### Goal of the exercise
All lines of the material below that include the string "nearest" are to be copied.

### Records for the task
(** * Retirement planner: the projection engine of server.js

    A shallow embedding of the simulation-and-solver engine behind
    [POST /api/generate-excel]: the input helpers [toNum] and
    [normalizeRate], the closed-form solver [solveRRSPWithdrawal], the
    year loop [runProjection], the horizon iteration of mode
    [findMaxYears], the bisection of mode [solveExpenses], and the data
    rows and summary cells of the worksheet the handler writes.  The
    helpers [toNum] and [toInt] are also given character by character,
    on the string [String(v)] makes of a value.

    Numbers.  In the year loop and in the handler a JavaScript number
    is read as an exact rational ([Q]): the rounding of IEEE doubles is
    outside that part of the model, and a property the source states
    "up to floating-point error" is stated there for exact arithmetic.
    The withdrawal solver divides by the difference of two balances
    that are nearly equal, which carries their rounding into its
    result; it is therefore given on IEEE doubles as well (module
    [Double], over the library's [SpecFloat]), and what is proved of
    the value it returns is proved there.  [Number] and [parseInt]
    round to doubles too.  Equality of amounts is [==] ([Qeq]).  Loop
    counters and horizons are [nat]: a horizon that is zero or negative
    runs no iteration in the source, and is horizon [0] here. *)

From Stdlib Require Import QArith Qminmax Qround Qabs Qpower.
From Stdlib Require Import ZArith NArith List Bool Arith Lia Lqa.
From Stdlib Require Import SpecFloat.
Import ListNotations.

Open Scope Q_scope.

(** * The program *)

(** ** Helpers *)

(** What [toNum] can be handed.  [String(v).trim()], the removal of
    every character other than a digit, [.] or [-], and [Number] are
    summarised by their outcome: the field is missing, blank, read as a
    finite number, or not read as one. *)
Inductive RawField : Type :=
| Absent
| Blank
| Numeric (n : Q)
| Unreadable.

Definition toNum (v : RawField) : Q :=
  match v with
  | Absent => 0
  | Blank => 0
  | Numeric n => n
  | Unreadable => 0
  end.

(** [n > 1 ? n / 100 : n] *)
Definition normalizeRate (x : RawField) : Q :=
  let n := toNum x in
  if Qlt_le_dec 1 n then n / 100 else n.

(** [const EPS = 1e-9] *)
Definition EPS : Q := 1 # 1000000000.

(** [Math.pow(b, t)] at a loop counter [t]. *)
Definition pow (b : Q) (t : nat) : Q := Qpower b (Z.of_nat t).

(** [Math.round]: the nearest integer, halves upwards. *)
Definition round (x : Q) : Z := Qfloor (x + (1 # 2)).

(** ** The closed-form withdrawal solver *)

(** The solver on exact rationals, as the year loop and the handler
    below use it; its twin on doubles is [Double.solveRRSPWithdrawal]. *)
Section SolveRRSP.

Variables (yearsToRetire yearsToPlan : nat).
Variables (rrspInitialBalance rrspContribute rrspRoi : Q).

(** One turn of the loop of [simulate]: the closing balance of year
    [t] from the closing balance of the year before. *)
Definition rrsp_year (W : Q) (t : nat) (endBalPrev : Q) : Q :=
  let init := if (t =? 0)%nat then rrspInitialBalance
              else endBalPrev * (1 + rrspRoi) in
  let contrib := if (t <? yearsToRetire)%nat then rrspContribute else 0 in
  let withdraw := if (yearsToRetire <=? t)%nat then W else 0 in
  init + contrib - withdraw.

(** [for (let t = ...; t < yearsToPlan; t++)] with [k] turns left. *)
Fixpoint simulate_from (W : Q) (k t : nat) (endBalPrev : Q) : Q :=
  match k with
  | O => endBalPrev
  | S k' => simulate_from W k' (S t) (rrsp_year W t endBalPrev)
  end.

Definition simulate (W : Q) : Q :=
  simulate_from W yearsToPlan 0 rrspInitialBalance.

Definition solveRRSPWithdrawal : Q :=
  let a := simulate 0 in
  let a1 := simulate 1 in
  let b := a - a1 in
  if Qlt_le_dec 0 b then Qmax 0 (a / b) else 0.

End SolveRRSP.

(** ** The numbers of the solver and of the helpers as doubles *)

(** A JavaScript number as the double it is: IEEE 754 binary64 in the
    terms of the library's [SpecFloat] (53 bits of precision, exponents
    up to 1024, rounding to the nearest double, ties to even), with the
    two zeros, the infinities and [NaN]. *)
Module Double.

Definition double : Type := spec_float.

(** The double nearest to an integer. *)
Definition ofZ (z : Z) : double := binary_normalize 53 1024 z 0 false.

Definition zero : double := S754_zero false.
Definition one : double := ofZ 1.

(** [x + y], [x - y], [x * y] and [x / y] *)
Definition add : double -> double -> double := SFadd 53 1024.
Definition sub : double -> double -> double := SFsub 53 1024.
Definition mul : double -> double -> double := SFmul 53 1024.
Definition div : double -> double -> double := SFdiv 53 1024.

(** The double nearest to a rational: the division rounds the exact
    quotient of the two integers, each written as a mantissa with the
    exponent 0. *)
Definition ofQ (q : Q) : double :=
  match Qnum q with
  | Z0 => zero
  | Z.pos n => div (S754_finite false n 0) (S754_finite false (Qden q) 0)
  | Z.neg n => div (S754_finite true n 0) (S754_finite false (Qden q) 0)
  end.

(** [Number.isFinite(x)] *)
Definition isFinite (x : double) : bool :=
  match x with
  | S754_zero _ | S754_finite _ _ _ => true
  | S754_infinity _ | S754_nan => false
  end.

(** The rational a finite double is. *)
Definition toQ (x : double) : Q :=
  match x with
  | S754_finite s m e => inject_Z (cond_Zopp s (Z.pos m)) * Qpower 2 e
  | _ => 0
  end.

(** The integer a finite double is, when it is one; [None] for the
    infinities and [NaN]. *)
Definition toInteger (x : double) : option Z :=
  match x with
  | S754_zero _ => Some 0%Z
  | S754_finite s m e => Some (cond_Zopp s (Z.shiftl (Z.pos m) e))
  | S754_infinity _ | S754_nan => None
  end.

(** [Math.max(x, y)]: [NaN] when an argument is [NaN], and [+0] above
    [-0]. *)
Definition Math_max (x y : double) : double :=
  match SFcompare x y with
  | None => S754_nan
  | Some Lt => y
  | Some Gt => x
  | Some Eq =>
      match x with
      | S754_zero true => y
      | _ => x
      end
  end.

(** [const EPS = 1e-9]: the double nearest to one billionth, which is
    what the division of 1 by 1e9 rounds to. *)
Definition EPS : double := div one (ofZ 1000000000).

(** [n > 1 ? n / 100 : n] *)
Definition normalizeRate (n : double) : double :=
  if SFltb one n then div n (ofZ 100) else n.

Section SolveRRSP.

Variables (yearsToRetire yearsToPlan : nat).
Variables (rrspInitialBalance rrspContribute rrspRoi : double).

(** One turn of the loop of [simulate]: [init + contrib - withdraw],
    each operation rounded.  The tax-deferred block of the body of
    [runProjection] computes [rrspEnd] by the same expressions. *)
Definition rrsp_year (W : double) (t : nat) (endBalPrev : double) : double :=
  let init := if (t =? 0)%nat then rrspInitialBalance
              else mul endBalPrev (add one rrspRoi) in
  let contrib := if (t <? yearsToRetire)%nat then rrspContribute else zero in
  let withdraw := if (yearsToRetire <=? t)%nat then W else zero in
  sub (add init contrib) withdraw.

(** [for (let t = ...; t < yearsToPlan; t++)] with [k] turns left. *)
Fixpoint simulate_from (W : double) (k t : nat) (endBalPrev : double) : double :=
  match k with
  | O => endBalPrev
  | S k' => simulate_from W k' (S t) (rrsp_year W t endBalPrev)
  end.

Definition simulate (W : double) : double :=
  simulate_from W yearsToPlan 0 rrspInitialBalance.

(** [b > 0 ? Math.max(0, a / b) : 0] *)
Definition solveRRSPWithdrawal : double :=
  let a := simulate zero in
  let a1 := simulate one in
  let b := sub a a1 in
  if SFltb zero b then Math_max zero (div a b) else zero.

End SolveRRSP.


End Double.

(** ** The request and its parsed fields *)

(** [parseInt(v, 10)] gives an integer, or [NaN] or an infinity
    ([None]), which [Number.isFinite] refuses. *)
Definition toInt (v : option Z) (def : Z) : Z :=
  match v with
  | Some n => n
  | None => def
  end.

(** The three paths through the handler: the one of
    [mode === "findMaxYears"], the one of [mode === "solveExpenses"],
    and the one every other mode takes, ["standard"] among them. *)
Inductive Mode : Type := standard | findMaxYears | solveExpenses.

(** The body of the request, field by field. *)
Record Inputs : Type := {
  in_currentAge : option Z;
  in_yearsToRetire : option Z;
  in_yearsToPlan : option Z;
  in_incomeAnnual : RawField;
  in_expensesAnnual : RawField;
  in_inflationRate : RawField;
  in_rrspInitialBalance : RawField;
  in_rrspContribute : RawField;
  in_rrspRoi : RawField;
  in_tfsaInitialBalance : RawField;
  in_tfsaContribute : RawField;
  in_tfsaRoi : RawField;
  in_nonRegisteredInitialBalance : RawField;
  in_nonRegisteredRoi : RawField
}.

### Output for this task
(** [Math.round]: the nearest integer, halves upwards. *)
    up to 1024, rounding to the nearest double, ties to even), with the
(** The double nearest to an integer. *)
(** The double nearest to a rational: the division rounds the exact
(** [const EPS = 1e-9]: the double nearest to one billionth, which is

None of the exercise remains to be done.